Here is a photo from this year's MLK march in Seattle. As always, it was well attended, with all sorts of folks from infants to the aged participating. Grandparents bring their grandchildren, so they, too, can be among those who have marched for freedom. Organizers announced from the stage downtown that about 7,000 people marched this year.
The photo is of the front of the cop shop on 12th Ave. The route was a bit different this year, and took us along 12th, to turn and head downtown at that corner. Police commanders had ordered barricades placed into the street, with a platoon of officers to protect the station from the marchers.

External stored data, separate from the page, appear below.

Definition checkIfUserExists (userId : string) : M bool :=
  call "UserRepository.checkIfUserExists" [userId];;
  user ← gets (fun w => users (db w) !! userId);
  user ← by_ids [userId] user;
  mret (bool_decide (is_Some user)).
End UserRepositoryImpl.

Module FollowerRepositoryImpl.
Definition create (followerId followedId : string) : M Follow :=
  call "FollowerRepository.create" [followerId; followedId];;
  id ← fresh_uuid;
  now ← gets clock;
  let follow := {| follow_id := id; followerId := followerId; followedId := followedId;
                   follow_createdAt := now |} in
  modify_db (fun d => {| users := users d; follows := follows d ++ [follow]; posts := posts d;
                         reactions := reactions d; messages := messages d |});;
  mret follow.

(** [db.follow.delete] rejects when no row has the id. *)
Definition delete (followId : string) : M unit :=
  call "FollowerRepository.delete" [followId];;
  row ← gets (fun w => findUnique follow_id (follows (db w)) followId);
  match row with
  | None => throw (JsError "Record to delete does not exist.")
  | Some _ =>
      modify_db (fun d =>
        {| users := users d;
           follows := List.filter (fun f => negb (String.eqb (follow_id f) followId)) (follows d);
           posts := posts d; reactions := reactions d; messages := messages d |})
  end.

Definition getById (followerId followedId : string) : M (option Follow) :=
  call "FollowerRepository.getById" [followerId; followedId];;
  follow ← gets (fun w => findFirst (follows (db w)) (same_follow followerId followedId));
  by_ids [followerId; followedId] follow.

Definition getAllFollows : M (list Follow) :=
  call "FollowerRepository.getAllFollows" [];;
  gets (fun w => follows (db w)).

Definition userExists (userId : string) : M bool :=
  call "FollowerRepository.userExists" [userId];;
  result ← gets (fun w => users (db w) !! userId);
  result ← by_ids [userId] result;
  mret (bool_decide (is_Some result)).
End FollowerRepositoryImpl.

(** The feed's [where]: posts of PUBLIC authors, or of PRIVATE authors whose
    id is among [followedIds]. *)
Definition feed_where (d : Db) (followedIds : list string) (post : Post) : bool :=
  match users d !! authorId post with
  | Some author =>
      bool_decide (visibility author = PUBLIC)
      || bool_decide (visibility author = PRIVATE)
         && existsb (String.eqb (authorId post)) followedIds
  | None => false
  end.

Definition feed_orderBy : list (PostField * SortOrder) :=
  [(Post_createdAt, desc); (Post_id, asc)].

I first noticed this sort of behavior during the Seattle WTO protests in 1999, when the cop shop was similarly protected, like a fort for the police, from which they sent robocop-suited sorties out to harass the demonstrators. Now, on the occasion of the most peaceful and uplifting march Seattle sees every year, they were doing it again. And in this, we get a visual reminder of how they really see us. They're in their fort, surrounded by potentially hostile citizens. That two-lane air moat tells it all. Not about how we see them, and our relationship to authority, but how they see us, and their relationship to the community that they clearly do not see themselves a part of.
In all fairness, the police union donated $500 to the MLK Day rally and march, so these comments are not directed toward the officers on the beat, but rather their commanders, or whoever is in charge. No other building on the march route was similarly protected. To have such a graphic reminder of how the authorities see us on this day of unity, and celebration of how far we've come, and what it will take to get to what Martin Luther King called the "Sacred Community," is a bit grim, but useful. It reminds me of the old demand from the Black Panther days for community policing. It made me think of the irony of a police force that asks us to trust them, but so clearly does not trust us, and the gap, measuring 2 lanes this year, between us and them.